Goal of the exercise → State how many lines of the records contain the string "over", and give no other information.

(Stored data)

(* ===== verification/OucCRC32C.v ===== *)
(** * The CRC-32C of XrdOucCRC32C

    Models src/src/XrdOuc/XrdOucCRC32C.cc: the routine for processors with an
    instruction for the checksum, which works on three blocks at once and joins them
    by tables of an operator over GF(2); the table driven routines for little and
    big endian processors; and the combination of two checksums. All of them equal
    the shift register of [CrcRegister]. The instructions are given by their
    documented effect, so many turns of the register on the loaded word. *)

From stdpp Require Import base tactics list_numbers numbers option list.
From S2P Require Import Prelude CrcRegister.
#[local] Set Warnings "-clear-no-such-hyp".

(** The reflected polynomial. *)
Definition POLY : Z := 0x82f63b78.

#[local] Abbreviation crc_bits := (crc_bits POLY).
#[local] Abbreviation crc_register := (crc_register POLY).

(** [~crc] *)
Definition not32 (c : Z) : Z := Z.lxor c 0xffffffff.

(** ** Operators over GF(2) *)

Fixpoint gf2_matrix_times_loop (mat : list Z) (vec sum : Z) : res Z :=
  if vec =? 0 then Ok sum
  else match mat with
       | [] => Fault
       | m :: mat => gf2_matrix_times_loop mat (Z.shiftr vec 1) (if Z.odd vec then Z.lxor sum m else sum)
       end.
Definition gf2_matrix_times (mat : list Z) (vec : Z) : res Z := gf2_matrix_times_loop mat vec 0.

Fixpoint matrix_rows (mat : list Z) (vecs : list Z) : res (list Z) :=
  match vecs with
  | [] => Ok []
  | v :: vecs => x ← gf2_matrix_times mat v; l ← matrix_rows mat vecs; Ok (x :: l)
  end.
(** [gf2_matrix_square( square, mat )] of 32 rows *)
Definition gf2_matrix_square (mat : list Z) : res (list Z) := matrix_rows mat mat.

(** The operator for one zero bit. *)
Definition one_zero_bit : list Z := POLY :: ((fun n => Z.shiftl 1 n) <$> seqZ 0 31).

Fixpoint zeros_loop (fuel : nat) (odd : list Z) (len : Z) : res (list Z) :=
  match fuel with
  | O => Diverge
  | S fuel =>
      even ← gf2_matrix_square odd;
      let len := Z.shiftr len 1 in
      if len =? 0 then Ok even
      else
        odd ← gf2_matrix_square even;
        let len := Z.shiftr len 1 in
        if len =? 0 then Ok odd else zeros_loop fuel odd len
  end.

Task output → 2